Fay hattı yer değiştirmiş!

Doğanın felaketi önlenebilir mi?

Felaket önlenemez de verdiği, vereceği zarar azaltılabilir belki!

Tut fay hattını da kımıldamasın olur mu?

 

-*-*-

 

Olmadı!

Belki de ölenlerin sayısı binlerle yazılacak!

 

-*-*-

 

Enkaz altında kalanlar hemen kurtarılamazsa, akşamları eksilerin çok altına düşen sıcaklıkta donup ölecekler!

Pahalılık mı?

İşsizlik mi?

Sterlin çok mu yükselmiş?

Bay Kemal geliyor muymuş?

Yoksa Tayyip bey kalıcı mıymış?

 

-*-*-

Sahi, Güney’de seçim mi varmış?

Kimler ikinci tura kalmış?

Kim, kim?

 

-*-*-

 

Çocuklarımız öldü oralarda…

Pırıl pırıl…

Bin bir çileyle büyütülen oğullar, kızlar kaldı yıkılan binanın altında…

 

-*-*-

 

Yazıyoruz…

Yazacağız…

Yanlışları yüzlerine vuracağız…

Ve bizi mahkemeye de verecekler…

Ülkelerine sokmayacaklar falan…

 

-*-*-

 

Geeeeeçiniiiiiz!

Çocuklar öldü!

Gencecik pırlantalar…

 

-*-*-

 

Kapkara oldu gökyüzü…

Bakıyoruz, soğuk!

Bakıyoruz, kar!

Bakıyoruz, yıkıntı!

 

-*-*-

 

Ve çaresizlik!

Ve belki bir umut öte yanda!

 

-*-*-

 

Hade be Tanrım!

Haydi be yüce Allah’ım!

Yap bir şeyler!

Yarat bir mucize!

“Çocuklar tamamdır” diye işitelim.

Öğretmenleri, aileleri ve öteki çocuklar ve öteki öğretmenler…

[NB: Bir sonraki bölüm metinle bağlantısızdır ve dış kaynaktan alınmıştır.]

(* ===== verification/ConnectIndex.v ===== *)
(** The address index of a block and the transaction counters of the balances: every
    address touched by the block is listed with the transactions that touch it, once
    each, and its counter grows by exactly their number. *)

From S2P Require Import Prelude Codec Parser Golomb TxAddr Balance IndexCodec Store Scan Assets Connect Ledger ConnectCorrect.

Local Open Scope Z_scope.

(** ** One entry of the map *)

Definition listed (l : list txIndexes) : list bytes := map txi_btxID l.

Lemma appendIndex_listed t ix l l' :
  appendIndex t ix l = Some l' -> t ∈ listed l /\ listed l' = listed l.
Proof.
  revert l'. induction l as [|x l IH]; intros l' H; cbn in H; [done|].
  case_bool_decide as Et.
  - injection H as <-. subst t. cbn. split; [left|done].
  - destruct (appendIndex t ix l) as [r|]; [|done]. injection H as <-.
    destruct (IH r eq_refl) as [H1 H2]. split; [by right|]. unfold listed in *. cbn. by rewrite H2.
Qed.

Lemma appendIndex_None t ix l : appendIndex t ix l = None -> t ∉ listed l.
Proof.
  induction l as [|x l IH]; intros H; [by apply not_elem_of_nil|]. cbn in H.
  case_bool_decide as Et; [done|]. destruct (appendIndex t ix l); [done|].
  cbn. apply not_elem_of_cons. split; [done|]. by apply IH.
Qed.

(** The flag says whether the transaction was listed; afterwards it is, once. *)
Lemma addToAddressesMap_spec m a t ix m' c :
  addToAddressesMap m a t ix = (m', c) ->
  exists l, m' = <[a := l]> m /\ l <> [] /\
    listed l = (if c then listed (default [] (m !! a)) else listed (default [] (m !! a)) ++ [t]) /\
    (NoDup (listed (default [] (m !! a))) -> NoDup (listed l)).
Proof.
  unfold addToAddressesMap. destruct (appendIndex t ix (default [] (m !! a))) as [l|] eqn:El; intros [= <- <-].
  - destruct (appendIndex_listed _ _ _ _ El) as [H1 H2]. exists l. split; [done|]. split; [|by rewrite H2].
    intros ->. cbn in H2. rewrite <- H2 in H1. by apply not_elem_of_nil in H1.
  - apply appendIndex_None in El. exists (default [] (m !! a) ++ [mkTxIndexes t [ix]]). split; [done|].
    split; [by destruct (default [] (m !! a))|]. unfold listed at 1 4. rewrite map_app. cbn. split; [done|].
    intros Hn. apply NoDup_app. split; [done|]. split; [|apply NoDup_singleton].
    intros x Hx ->%list_elem_of_singleton. done.
Qed.

Section Counting.
Context {V : Vlq} {P : ChainParser} {IX : IndexOpts} {K : KV} {W : AssetWire} {E : AssetEnv W}.
Implicit Types (d : DB K) (st : ConnState W).

(** The balances in the map and the lists of the index belong together. *)
Definition counted_ok d (base : bytes -> Z) st : Prop :=
  forall a,
    match cs_balances st !! a, cs_addresses st !! a with
    | Some ab, Some l => l <> [] /\ NoDup (listed l) /\ ab_Txs ab = u32 (base a + zlen l)
    | None, None => u32 (base a) = ab_Txs (dbBal d a)
    | _, _ => False
    end.

Lemma u32_succ x n : u32 (u32 (x + n) + 1) = u32 (x + (n + 1)).
Proof. unfold u32. rewrite Z.add_mod_idemp_l by done. f_equal. lia. Qed.

(** A step that lists the transaction, counts it, and stores the balance. *)
Lemma counted_step d base st st' a t ix m c b ab :
  counted_ok d base st -> addToAddressesMap (cs_addresses st) a t ix = (m, c) ->
  b = balView d st a -> ab_Txs ab = ab_Txs (countTx c b) ->
  cs_addresses st' = m -> (exists m', cs_balances st' = <[a := ab]> m' /\
     forall a', a' <> a -> m' !! a' = cs_balances st !! a') ->
  counted_ok d base st'.
Proof.
  intros Hc Hadd Hb Hab Hm (m' & Hm' & Hother) a'. rewrite Hm, Hm'.
  destruct (addToAddressesMap_spec _ _ _ _ _ _ Hadd) as (l & Em & Hne & Hl & Hnd). rewrite Em.
  destruct (decide (a' = a)) as [->|Hna].
  - rewrite !lookup_insert_eq. split; [done|]. specialize (Hc a). unfold balView in Hb.
    assert (zlen l = zlen (default [] (cs_addresses st !! a)) + (if c then 0 else 1)) as Hlen.
    { apply (f_equal length) in Hl. unfold listed, zlen in *. rewrite length_map in Hl.
      destruct c; [rewrite length_map in Hl; lia|].
      rewrite length_app, length_map in Hl. cbn in Hl. lia. }
    destruct (cs_balances st !! a) as [ab0|], (cs_addresses st !! a) as [l0|]; try done; cbn [from_option id] in *.
    + destruct Hc as (Hl0 & Hn0 & Ht0). split; [by apply Hnd|]. rewrite Hab, Hlen, Hb. destruct c; cbn [countTx].
      * rewrite Ht0. f_equal. lia.
      * cbn [ab_Txs set_Txs]. rewrite Ht0. apply u32_succ.
    + split; [apply Hnd, NoDup_nil_2|]. destruct c.
      * exfalso. cbn in Hl. apply Hne. by destruct l.
      * rewrite Hab, Hlen, Hb. cbn [countTx ab_Txs set_Txs]. rewrite <- Hc.
        rewrite <- (Z.add_0_r (base a)) at 1. rewrite u32_succ. f_equal.
  - rewrite !lookup_insert_ne by done. rewrite Hother by done. apply Hc.
Qed.

Lemma getBalance_inv d a st b st1 :
  getBalance d a st = Ok (b, st1) ->
  exists m, st1 = with_balances m st /\ b = balView d st a /\
    (forall a', a' <> a -> m !! a' = cs_balances st !! a').
Proof.
  unfold getBalance, balView. destruct (cs_balances st !! a) as [ab|] eqn:Ea.
  - intros [= <- <-]. exists (cs_balances st). by destruct st.
  - intros H. apply rbind_Ok in H as (o & Ho & [= <- <-]). eexists. split; [done|].
    split; [unfold dbBal; by rewrite Ho; destruct o|]. intros a' Hne. by rewrite lookup_insert_ne.
Qed.

Lemma connectOutputAsset_inv d a h tx t ai b st b' st' :
  connectOutputAsset d a h tx t ai b st = Ok (b', st') ->
  ab_Txs b' = ab_Txs b /\ exists ast, st' = with_assets ast st.
Proof.
  unfold connectOutputAsset. destruct ai as [ai|]; intros H.
  - apply rbind_Ok in H as ([ast ba] & _ & [= <- <-]). eauto.
  - injection H as <- <-. split; [done|]. exists (cs_assets st). by destruct st.
Qed.

Lemma connectInputAsset_inv d a h tx t ai b st b' st' :
  connectInputAsset d a h tx t ai b st = Ok (b', st') ->
  ab_Txs b' = ab_Txs b /\ exists ast, st' = with_assets ast st.
Proof.
  unfold connectInputAsset. destruct ai as [ai|]; intros H.
  - apply rbind_Ok in H as ([ast ba] & _ & [= <- <-]). eauto.
  - injection H as <- <-. split; [done|]. exists (cs_assets st). by destruct st.
Qed.

Lemma countTx_Txs c b b' : ab_Txs b = ab_Txs b' -> ab_Txs (countTx c b) = ab_Txs (countTx c b').
Proof. destruct c; cbn; by intros ->. Qed.

Lemma creditOutput_counted d base h tx t a i output st st' :
  counted_ok d base st -> creditOutput d h tx t a i output st = Ok st' -> counted_ok d base st'.
Proof.
  intros Hc H. unfold creditOutput in H.
  apply rbind_Ok in H as ([b st1] & Hb & H). apply getBalance_inv in Hb as (m & -> & -> & Hm).
  apply rbind_Ok in H as ([b2 st2] & Hb2 & H). apply connectOutputAsset_inv in Hb2 as (Ht & ast & ->).
  destruct (addToAddressesMap _ _ _ _) as [ads c] eqn:Ea. injection H as <-.
  eapply (counted_step d base st _ a); [done|exact Ea|done| |done|by eexists].
  apply countTx_Txs. destruct (addUtxo_fields (mkUtxo t (i32 (Z.of_nat i)) h (vout_ValueSat output)
    (vout_AssetInfo output)) b2) as (-> & _). by rewrite Ht.
Qed.

Lemma debitInput_counted d base h tx sp t i input o st st' :
  counted_ok d base st -> debitInput d h tx sp t i input o st = Ok st' -> counted_ok d base st'.
Proof.
  intros Hc H. unfold debitInput in H.
  apply rbind_Ok in H as ([b st1] & Hb & H). apply getBalance_inv in Hb as (m & -> & -> & Hm).
  destruct (addToAddressesMap _ _ _ _) as [ads c] eqn:Ea.
  apply rbind_Ok in H as ([b2 st2] & Hb2 & H). apply connectInputAsset_inv in Hb2 as (Ht & ast & ->).
  injection H as <-.
  eapply (counted_step d base st _ (to_AddrDesc o)); [done|exact Ea|done| |done|by eexists].
  destruct (markUtxoAsSpent_fields t (i32 (vin_Vout input)) b2) as (F1 & _).
  cbn [ab_Txs set_SentSat]. rewrite <- F1 in Ht. by case_match.
Qed.

Lemma processOutput_counted d base h tx t st e st' :
  counted_ok d base st -> processOutput d h tx t st e = Ok st' -> counted_ok d base st'.
Proof.
  intros Hc H. destruct e as [i output]. unfold processOutput in H.
  destruct (GetAddrDescFromVout output) as [a| |]; [|by injection H as <-|done].
  case_match; [by injection H as <-|]. case_match; [|by injection H as <-].
  by eapply creditOutput_counted in H.
Qed.

Lemma processInput_counted d base h tx sp st e st' :
  counted_ok d base st -> processInput d h tx sp st e = Ok st' -> counted_ok d base st'.
Proof.
  intros Hc H. destruct e as [i input]. unfold processInput in H.
  destruct (PackTxid (vin_Txid input)) as [t|[]|]; try done; [|by injection H as <-].
  apply rbind_Ok in H as ([oita st1] & Hs & H).
  assert (exists m, st1 = with_txAddresses m st) as [m ->].
  { unfold getSpentTx in Hs. destruct (cs_txAddresses st !! t).
    - injection Hs as <- <-. exists (cs_txAddresses st). by destruct st.
    - apply rbind_Ok in Hs as ([ita|] & _ & [= <- <-]); [by eexists|].
      exists (cs_txAddresses st). by destruct st. }
  destruct oita as [ita|]; [|by injection H as <-].
  destruct (ta_Outputs ita !! Z.to_nat (vin_Vout input)) as [o|]; [|by injection H as <-].
  case_match; [by injection H as <-|]. case_match; [|by injection H as <-].
  by eapply debitInput_counted in H.
Qed.

Lemma rfold_keeps {A S} (f : S -> A -> result S) (Q : S -> Prop) l s s' :
  (forall s a s', Q s -> f s a = Ok s' -> Q s') -> Q s -> rfold f l s = Ok s' -> Q s'.
Proof.
  intros Hf Hs Hr. apply (rfold_inv f (fun _ => Q) l s s' Hs); [|done]. intros ? ? ? ? ? _. apply Hf.
Qed.

Lemma process_counted d base block st st' :
  counted_ok d base st -> processAddressesBitcoinType d block st = Ok st' -> counted_ok d base st'.
Proof.
  intros Hc H. unfold processAddressesBitcoinType in H. apply rbind_Ok in H as (st1 & H1 & H2).
  eapply (rfold_keeps _ (counted_ok d base)); [| |exact H2].
  - intros s tx s' Hs H. unfold processTxInputs in H. apply rbind_Ok in H as (t & _ & H).
    eapply (rfold_keeps _ (counted_ok d base)); [| |exact H]; [|done].
    intros s1 e s2. apply processInput_counted.
  - eapply (rfold_keeps _ (counted_ok d base)); [| |exact H1]; [|done].
    intros s tx s' Hs H. unfold processTxOutputs in H. apply rbind_Ok in H as (t & _ & H).
    eapply (rfold_keeps _ (counted_ok d base)); [| |exact H]; [|done].
    intros s1 e s2. apply processOutput_counted.
Qed.

Lemma counted_init d cache gf :
  (forall a, is_u32 (ab_Txs (dbBal d a))) ->
  counted_ok d (fun a => ab_Txs (dbBal d a)) (initState cache gf).
Proof. intros Hu a. unfold initState. cbn [cs_balances cs_addresses]. rewrite !lookup_empty. by apply u32_id. Qed.
End Counting.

Ve askerler ve Türkler ve Kürtler ve Araplar…

Kardeşler!

Kardeşlerimiz!

“Ölmediler” diye işitelim…

 

-*-*-

 

Televizyon kanallarını kapattım…

İnternetten uzaklaştım…

Uyumaya çalıştım!

Uyuyayım, uyanayım ve “ölmedi çocuklar” diye işiteyim!

Uyuyamadım!

Kulağım televizyonda…

Bakamıyorum…

 

-*-*-

 

Doğa…

Küresel ısınma…

Ve komplo teoriler…

Sonuç; korkunç!

Çocuklar öldü…

Çocuklarımız…

 

-*-*-

 

Sallandık!

Yıkıldık!

Öldük!

Ders mi?

Çıkarır mıyız?

Sarılır daha çok sever miyiz bir birimizi?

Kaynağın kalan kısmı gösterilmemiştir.